Mais de 150 mil crianças refugiadas rohingyas com menos de cinco anos, no Bangladesh, estão “severamente desnutridas”, anunciou esta sexta-feira a Care Internacional, uma organização não governamental (ONG), em comunicado.

“A situação destas crianças é desesperante, muitas não comem mais do que uma refeição por dia durante semanas”, disse Zia Choudhury, da direção da Care Internacional, referindo que outra das maiores preocupações é que “as crianças possam ficar doentes”.

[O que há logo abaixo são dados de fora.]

(** * Adafruit PyPortal driver: fetch/render pipeline

    A shallow embedding of [adafruit_pyportal.py]: the pure word wrapper
    [wrap_nicely], the JSON path traversal, the scene-stack manipulations
    of [set_text] and [set_background], the streaming download [wget] and
    the [fetch] pipeline.

    Python values are a small inductive type, exceptions are data, and the
    methods of [PyPortal] are computations in a state-and-exception monad
    over the fields of the object.  Everything the module reaches through
    an external library (the ESP32 coprocessor, the HTTP client, the file
    system, the JSON and integer parsers, the success callback) is an
    oracle of a [World] record; each external call is recorded in an event
    trace, in program order. *)

From Stdlib Require Import List String Ascii ZArith Bool Lia Arith.
From Stdlib Require Import DecimalString.
Import ListNotations.
Open Scope string_scope.
Open Scope Z_scope.

(* ================================================================== *)
(** ** Python values and exceptions *)

(** The values that flow through the pipeline: JSON documents, paths,
    extracted values.  JSON objects have string keys only; floats are not
    modelled. *)
#[warnings="-register-all"]
Inductive PyVal : Type :=
| PNone
| PBool (b : bool)
| PInt (z : Z)
| PStr (s : string)
| PList (l : list PyVal)
| PTuple (l : list PyVal)
| PDict (d : list (string * PyVal)).

Inductive ExnKind : Type :=
| ValueError | KeyError | IndexError | TypeError | AttributeError
| OSError | RuntimeError | MemoryError
| ReloadException.   (* raised by supervisor.reload() *)

Record Exn : Type := mkExn { exn_kind : ExnKind; exn_args : list PyVal }.

Definition ExnKind_eqb (a b : ExnKind) : bool :=
  match a, b with
  | ValueError, ValueError | KeyError, KeyError | IndexError, IndexError
  | TypeError, TypeError | AttributeError, AttributeError
  | OSError, OSError | RuntimeError, RuntimeError
  | MemoryError, MemoryError | ReloadException, ReloadException => true
  | _, _ => false
  end.

(** Python truthiness ([if x:], [not x]). *)
Definition truthy (v : PyVal) : bool :=
  match v with
  | PNone => false
  | PBool b => b
  | PInt z => negb (z =? 0)
  | PStr s => negb (String.eqb s "")
  | PList l | PTuple l => negb (Nat.eqb (List.length l) 0)
  | PDict d => negb (Nat.eqb (List.length d) 0)
  end.

(** [isinstance(v, (list, tuple))] *)
Definition is_list_or_tuple (v : PyVal) : bool :=
  match v with
  | PList _ | PTuple _ => true
  | _ => false
  end.

(** Sequence indexing with Python's negative indices. *)
Definition seq_index {A : Type} (l : list A) (i : Z) : option A :=
  let n := Z.of_nat (List.length l) in
  if (0 <=? i) && (i <? n) then nth_error l (Z.to_nat i)
  else if (i <? 0) && (0 <=? n + i) then nth_error l (Z.to_nat (n + i))
  else None.

Fixpoint assoc (k : string) (d : list (string * PyVal)) : option PyVal :=
  match d with
  | [] => None
  | (k', v) :: rest => if String.eqb k k' then Some v else assoc k rest
  end.

Definition string_get (s : string) (i : Z) : option string :=
  match seq_index (list_ascii_of_string s) i with
  | Some c => Some (String c "")
  | None => None
  end.

Definition bool_index (b : bool) : Z := if b then 1 else 0.

(** [value[x]].  A missing dictionary key raises [KeyError] whose first
    argument is the key itself; a sequence index out of range raises
    [IndexError]. *)
Definition getitem (value x : PyVal) : Exn + PyVal :=
  let index_seq (l : list PyVal) : Exn + PyVal :=
    match x with
    | PInt i =>
        match seq_index l i with
        | Some v => inr v
        | None => inl (mkExn IndexError [PStr "index out of range"])
        end
    | PBool b =>
        match seq_index l (bool_index b) with
        | Some v => inr v
        | None => inl (mkExn IndexError [PStr "index out of range"])
        end
    | _ => inl (mkExn TypeError [PStr "indices must be integers"])
    end in
  match value with
  | PDict d =>
      match x with
      | PStr k =>
          match assoc k d with
          | Some v => inr v
          | None => inl (mkExn KeyError [x])
          end
      | PNone | PBool _ | PInt _ | PTuple _ => inl (mkExn KeyError [x])
      | PList _ | PDict _ => inl (mkExn TypeError [PStr "unhashable type"])
      end
  | PList l => index_seq l
  | PTuple l => index_seq l
  | PStr s =>
      match x with
      | PInt i =>
          match string_get s i with
          | Some c => inr (PStr c)
          | None => inl (mkExn IndexError [PStr "index out of range"])
          end
      | PBool b =>
          match string_get s (bool_index b) with
          | Some c => inr (PStr c)
          | None => inl (mkExn IndexError [PStr "index out of range"])
          end
      | _ => inl (mkExn TypeError [PStr "indices must be integers"])
      end
  | PNone | PBool _ | PInt _ =>
      inl (mkExn TypeError [PStr "object is not subscriptable"])
  end.

(** [for x in v]: the elements the loop visits, or [TypeError]. *)
Definition py_iter (v : PyVal) : Exn + list PyVal :=
  match v with
  | PList l | PTuple l => inr l
  | PStr s => inr (map (fun c => PStr (String c "")) (list_ascii_of_string s))
  | PDict d => inr (map (fun kv => PStr (fst kv)) d)
  | PNone | PBool _ | PInt _ => inl (mkExn TypeError [PStr "object is not iterable"])
  end.

(** [len(v)] *)
Definition py_len (v : PyVal) : Exn + Z :=
  match v with
  | PList l | PTuple l => inr (Z.of_nat (List.length l))
  | PStr s => inr (Z.of_nat (String.length s))
  | PDict d => inr (Z.of_nat (List.length d))
  | PNone | PBool _ | PInt _ => inl (mkExn TypeError [PStr "object has no len()"])
  end.

(** [a + b] on strings, as used to build log messages and URLs. *)
Definition str_add (a : string) (b : PyVal) : Exn + string :=
  match b with
  | PStr s => inr (a ++ s)
  | _ => inl (mkExn TypeError [PStr "can't convert object to str implicitly"])
  end.

(** [error.args[0]] *)
Definition exn_arg0 (e : Exn) : Exn + PyVal :=
  match exn_args e with
  | a :: _ => inr a
  | [] => inl (mkExn IndexError [PStr "tuple index out of range"])
  end.

(* ------------------------------------------------------------------ *)
(** *** Integers as text *)

Definition decimal (z : Z) : string := NilZero.string_of_int (Z.to_int z).

(** Digits are walked from the least significant one; [k] counts the
    digits already placed in the current group of three. *)
Fixpoint comma_rev (ds : list ascii) (k : nat) : list ascii :=
  match ds with
  | [] => []
  | d :: rest =>
      if Nat.eqb k 3 then ","%char :: d :: comma_rev rest 1
      else d :: comma_rev rest (S k)
  end.
(** * timer_bot: a shallow embedding of [main.go] and its lifecycle properties

    The program is a Telegram bot keeping one timer per chat.  Its state
    is the package-level map [activeTimers : map[int64]*Timer] guarded (in
    places) by the mutex [mu], the log file [timers.log], and the
    goroutines started by [startTimer].

    The embedding has three layers:
    - the pieces of Go's standard library the program calls
      ([time.ParseDuration], [Time.Format]), written out as functions;
    - the program's functions as terms of a small command type [prog],
      one command per Go statement that touches shared state;
    - two semantics of [prog]: [run], which executes one handler to its
      end on the main goroutine, and [cstep], which interleaves the
      commands of all live goroutines. *)

From Stdlib Require Import ZArith Lia Ascii String.
From stdpp Require Import base gmap strings list.

Local Open Scope Z_scope.

(** ** Byte strings

    A Go [string] is a sequence of bytes; [string] of the Standard Library
    is the same thing.  Literals in this file are UTF-8, as in [main.go]. *)



Definition dquote : string := String "034"%char EmptyString.
Definition newline : string := String "010"%char EmptyString.

Definition is_digit (c : ascii) : bool :=
  (48 <=? Z.of_nat (nat_of_ascii c)) && (Z.of_nat (nat_of_ascii c) <=? 57).

Definition digit_val (c : ascii) : Z := Z.of_nat (nat_of_ascii c) - 48.

Definition digit_char (d : Z) : ascii := ascii_of_nat (Z.to_nat (48 + d)).

Fixpoint count_char (c : ascii) (s : string) : nat :=
  match s with
  | EmptyString => O
  | String d r => ((if bool_decide (c = d) then 1 else 0) + count_char c r)%nat
  end.

Fixpoint take_string (n : nat) (s : string) : string :=
  match n, s with
  | S m, String c r => String c (take_string m r)
  | _, _ => EmptyString
  end.

Fixpoint zeros (n : nat) : string :=
  match n with
  | O => EmptyString
  | S m => String "0"%char (zeros m)
  end.

(** ** Machine integers

    A [uint64] or [int64] value is the [Z] it stands for; the result of
    an operation is brought back into range, as the hardware does. *)

Definition uint64 (x : Z) : Z := x mod 2 ^ 64.

Definition int64 (x : Z) : Z := (x + 2 ^ 63) mod 2 ^ 64 - 2 ^ 63.

(** ** Package [time]: [Duration], [ParseDuration], [Time], [Format]

    A [Duration] is an [int64] count of nanoseconds. *)

Module time.

Definition Duration := Z.

Definition Nanosecond : Duration := 1.
Definition Microsecond : Duration := 1000 * Nanosecond.
Definition Millisecond : Duration := 1000 * Microsecond.
Definition Second : Duration := 1000 * Millisecond.
Definition Minute : Duration := 60 * Second.
Definition Hour : Duration := 60 * Minute.

(** [unitMap] of package [time]; the two spellings of the micro sign are
    the UTF-8 encodings of U+00B5 and U+03BC. *)
Definition unitMap (u : string) : option Z :=
  if bool_decide (u = "ns") then Some Nanosecond
  else if bool_decide (u = "us") then Some Microsecond
  else if bool_decide (u = "µs") then Some Microsecond
  else if bool_decide (u = "μs") then Some Microsecond
  else if bool_decide (u = "ms") then Some Millisecond
  else if bool_decide (u = "s") then Some Second
  else if bool_decide (u = "m") then Some Minute
  else if bool_decide (u = "h") then Some Hour
  else None.
(** The character an escape [\e] stands for; [\u] is outside the fragment. *)
Definition unescape (e : ascii) : option ascii :=
  if Ascii.eqb e PyFormat.DQUOTE then Some PyFormat.DQUOTE
  else if Ascii.eqb e "\"%char then Some "\"%char
  else if Ascii.eqb e "/"%char then Some "/"%char
  else if Ascii.eqb e "b"%char then Some (ascii_of_nat 8)
  else if Ascii.eqb e "f"%char then Some (ascii_of_nat 12)
  else if Ascii.eqb e "n"%char then Some (ascii_of_nat 10)
  else if Ascii.eqb e "r"%char then Some (ascii_of_nat 13)
  else if Ascii.eqb e "t"%char then Some (ascii_of_nat 9)
  else None.

(** The characters of a string literal after its opening quote, and what
    follows the closing quote. *)
Fixpoint string_chars (s : string) : option (string * string) :=
  match s with
  | EmptyString => None
  | String c r =>
      if Ascii.eqb c PyFormat.DQUOTE then Some (EmptyString, r)
      else if Ascii.eqb c "\"%char then
        match r with
        | String e r' =>
            read decoded <- unescape e ;;
            read (chars, rest) <- string_chars r' ;;
            Some (String decoded chars, rest)
        | EmptyString => None
        end
      else if nat_of_ascii c <? 32 then None
      else
        read (chars, rest) <- string_chars r ;;
        Some (String c chars, rest)
  end.

Fixpoint digit_run (s : string) (acc : Z) : Z * string :=
  match s with
  | String c s' =>
      if is_digit c then digit_run s' (10 * acc + digit_value c)%Z else (acc, s)
  | EmptyString => (acc, s)
  end.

A organização chamou também a atenção para a falta de condições nos campos improvisados de Kutupalong e Balukhali, em Cox’s Bazar, uma província do Sudeste.

Existe apenas uma casa de banho para cada 2.000 pessoas e, deste modo, as crianças que estão gravemente desnutridas e vivem em condições difíceis, estão sujeitas a infeções”, explica a Care.

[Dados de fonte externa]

(** [Kattis._evaluate_interactive] *)
Definition _evaluate_interactive : M unit :=
  let* ok := check_executables 1 in
  if negb ok then ret tt else
  let* j := get_job in
  let* executable_filename := lift (first_key (executables j)) in
  let* executable_digest :=
    lift (digest_of (executables j) executable_filename) in
  let* ok := check_manager MANAGER_FILENAME in
  if negb ok then ret tt else
  let* j := get_job in
  let* manager_digest := lift (digest_of (managers j) MANAGER_FILENAME) in
  (* Create FIFOs. *)
  let* fifo_dir := mkdtemp in
  let fifo_user_to_manager := Os.join fifo_dir "u_to_m" in
  let fifo_manager_to_user := Os.join fifo_dir "m_to_u" in
  let* _ := mkfifo fifo_user_to_manager in
  let* _ := mkfifo fifo_manager_to_user in
  let sandbox_fifo_dir := "/fifo" in
  let sandbox_fifo_user_to_manager := Os.join sandbox_fifo_dir "u_to_m" in
  let sandbox_fifo_manager_to_user := Os.join sandbox_fifo_dir "m_to_u" in
  (* Create feedback dir *)
  let* feedback_dir := mkdtemp in
  let sandbox_feedback_dir := "/feedback" in
  (* Create the manager sandbox and copy manager and input. *)
  let* sandbox_mgr := create_sandbox "manager_evaluate" in
  let* _ := sandboxes_append (get_root_path env sandbox_mgr) in
  let* _ := create_file_from_storage sandbox_mgr MANAGER_FILENAME
              manager_digest true in
  let* _ := create_file_from_storage sandbox_mgr INPUT_FILENAME
              (input j) false in
  let* _ := create_file_from_storage sandbox_mgr ANSWER_FILENAME
              (output j) false in
  (* Create the user sandbox(es) and copy the executable. *)
  let* sandbox_user := create_sandbox "user_evaluate" in
  let* _ := sandboxes_extend (get_root_path env sandbox_user) in
  let* _ := create_file_from_storage sandbox_user executable_filename
              executable_digest true in
  (* Start the manager. *)
  let manager_time_limit :=
    Py.max (PrimFloat.add (time_limit j) 1)
           (trusted_sandbox_max_time_s env) in
  let* manager :=
    evaluation_step_before_run sandbox_mgr
      (manager_command sandbox_feedback_dir)
      manager_time_limit
      (trusted_sandbox_max_memory_kib env * 1024)%Z
      [(fifo_dir, (sandbox_fifo_dir, "rw"));
       (feedback_dir, (sandbox_feedback_dir, "rw"))]
      (Some sandbox_fifo_user_to_manager)
      (Some sandbox_fifo_manager_to_user)
      (multithreaded_sandbox j) in
  (* Start the user submission compiled with the stub. *)
  let main := splitext_root executable_filename in
  let commands :=
    get_evaluation_commands env (language j) executable_filename main [] in
  let* _ := setup_branch sandbox_user commands in
  let* command := lift (Py.last_item commands) in
  let* process :=
    evaluation_step_before_run sandbox_user command
      (time_limit j) (memory_limit j)
      [(fifo_dir, (sandbox_fifo_dir, "rw"))]
      (Some sandbox_fifo_manager_to_user)
      (Some sandbox_fifo_user_to_manager)
      (multithreaded_sandbox j) in
  (* Wait for the processes to conclude, without blocking them on I/O. *)
  let* _ := wait_without_std [process; manager] in
  let* _ := _get_results feedback_dir sandbox_user sandbox_mgr in
  cleanup_interactive sandbox_mgr sandbox_user fifo_dir feedback_dir.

Zia Choudhury acrescentou que, embora exista alguma ajuda, a maioria dos refugiados tem ainda uma “necessidade desesperada” de água potável, alimentos nutritivos e cuidados médicos.

Cerca de 500.000 rohingyas fugiram para o vizinho Bangladesh desde finais de agosto, para tentar escapar a uma campanha de repressão do exército mianmarense após ataques da rebelião jovem rohingya, segundo dados da ONU.

As Nações Unidas consideram que o exército mianmarense e milícias budistas estão envolvidos numa limpeza étnica contra esta minoria muçulmana concentrada no estado de Rakine (anteriormente Arakan) no oeste da ex-Birmânia, uma região historicamente conturbada.

Estima-se que os rohingyas – uma minoria étnica não reconhecida pelas autoridades mianmarenses – sejam cerca de um milhão.